Néstor Toapanta scite author profile

Kidney transplant recipients might be at higher risk for severe coronavirus disease 2019 (COVID‐19). However, risk factors for relevant outcomes remain uncertain in this population. This is a multicentric kidney transplant cohort including 104 hospitalized patients between March 4 and April 17, 2020. Risk factors for death and acute respiratory distress syndrome (ARDS) were investigated, and clinical and laboratory data were analyzed. The mean age was 60 years. Forty‐seven patients (54.8%) developed ARDS. Obesity was associated to ARDS development (OR 2.63; P = .04). Significant age differences were not found among patients developing and not developing ARDS (61.3 vs 57.8 years, P = .16). Seventy‐six (73%) patients were discharged, and 28 (27%) died.

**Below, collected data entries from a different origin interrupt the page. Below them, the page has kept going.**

(** The [r]-th smallest sample lies in the bucket where the cumulative count
    first reaches [r]. *)
Lemma order_statistic_bucket xs r x i :
  sort_slice Z.ltb xs !! Z.to_nat (r - 1) = Some x -> 1 <= r ->
  below xs i < r <= below xs (i + 1) -> bucketOf x = i.
Proof.
  intros Hx Hr [Hlo Hhi]. set (s := sort_slice Z.ltb xs) in *.
  assert (s ≡ₚ xs) as Hperm by apply sort_slice_perm.
  assert (StronglySorted Z.le s) as Hsort.
  { apply sort_slice_strong; [lia|lia|intros ???; lia]. }
  unfold below in Hlo, Hhi. rewrite <- Hperm in Hlo, Hhi.
  pose proof (lookup_lt_Some _ _ _ Hx) as Hlt.
  destruct (Z.lt_trichotomy (bucketOf x) i) as [Hb|[Hb|Hb]]; [|done|]; exfalso.
  - assert (Z.to_nat r <= length (filter (fun y => (bucketOf y < i)%Z) s))%nat; [|lia].
    apply count_take; [lia|]. apply Forall_forall. intros y Hy.
    apply list_elem_of_lookup in Hy as [j Hj]. apply lookup_take_Some in Hj as [Hj Hlj].
    apply Z.le_lt_trans with (bucketOf x); [|done]. apply bucketOf_mono.
    destruct (decide (j = Z.to_nat (r - 1))) as [->|]; [simplify_eq; lia|].
    eapply (StronglySorted_lookup_le Z.le); eauto. lia.
  - assert (length (filter (fun y => (bucketOf y < i + 1)%Z) s) <= Z.to_nat (r - 1))%nat; [|lia].
    apply count_drop. apply Forall_forall. intros y Hy Hyb.
    apply list_elem_of_lookup in Hy as [j Hj]. rewrite lookup_drop in Hj.
    assert (bucketOf x <= bucketOf y); [|lia]. apply bucketOf_mono.
    destruct j as [|j]; [rewrite Nat.add_0_r in Hj; simplify_eq; lia|].
    eapply (StronglySorted_lookup_le Z.le); eauto. lia.
Qed.

Lemma rankOf_range n q : 1 <= n -> 1 <= rankOf n q <= n.
Proof.
  intros Hn. unfold rankOf.
  set (r := uint64_of _).
  assert (0 <= r).
  { unfold r, uint64_of. repeat case_match; lia. }
  repeat case_match; lia.
Qed.

(** The quantile, as an order statistic: [Quantile] answers with the bucket bound
    of the sample at the rank, so never below it, at most a sixteenth above it,
    and never above the true peak. *)
Lemma quantile_order_statistic h xs q :
  represents h xs -> 0 < Z.of_nat (length xs) < 2 ^ 64 ->
  exists x, sort_slice Z.ltb xs !! Z.to_nat (rankOf (Count h) q - 1) = Some x /\
    x <= Quantile h q <= x + x / 16 /\ Quantile h q <= Peak h.
Proof.
  intros Hrep Hlen. pose proof (rep_n _ _ Hrep) as Hn. rewrite u64_small in Hn by lia.
  unfold Count, Quantile, Peak. rewrite Hn in *.
  destruct (Z.eqb_spec (Z.of_nat (length xs)) 0); [lia|].
  set (r := rankOf _ q). pose proof (rankOf_range (Z.of_nat (length xs)) q ltac:(lia)) as Hr.
  fold r in Hr.
  assert (0 < numBuckets) by (change numBuckets with 337; lia).
  destruct (quantileWalk_spec h xs r (Z.to_nat numBuckets) 0) as (i & Hi & Hw);
    [done|lia|lia|rewrite below_0; lia|].
  rewrite below_0, Z2Nat.id in Hw by lia. rewrite Hw.
  pose proof (sort_slice_perm Z.ltb xs) as Hperm.
  destruct (lookup_lt_is_Some_2 (sort_slice Z.ltb xs) (Z.to_nat (r - 1))) as [x Hx].
  { rewrite Hperm. lia. }
  exists x. split; [done|].
  rewrite <- (order_statistic_bucket xs r x i) by (done || lia).
  assert (x ∈ xs) as Hin by (rewrite <- Hperm; by apply list_elem_of_lookup_2 in Hx).
  pose proof (proj1 (Forall_forall _ _) (rep_range _ _ Hrep) x Hin) as Hxr.
  cbv beta in Hxr. pose proof (upperBound_bounds x Hxr).
  rewrite (rep_peak _ _ Hrep). pose proof (maxZ_ub _ _ Hin).
  pose proof (Z.div_pos x 16 ltac:(lia) ltac:(lia)). lia.
Qed.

Death was more common among the elderly (55 and 70.8 years, P < .001) and those with preexisting pulmonary disease (OR 2.89, P = .009). At admission, higher baseline lactate dehydrogenase (257 vs 358 IU/mL, P = .001) or ARDS conferred higher risk of death (HR 2.09, P = .044). In our cohort, ARDS was equally present among young and old kidney recipients. However, the elderly might be at higher risk of death, along with those showing higher baseline LDH at admission.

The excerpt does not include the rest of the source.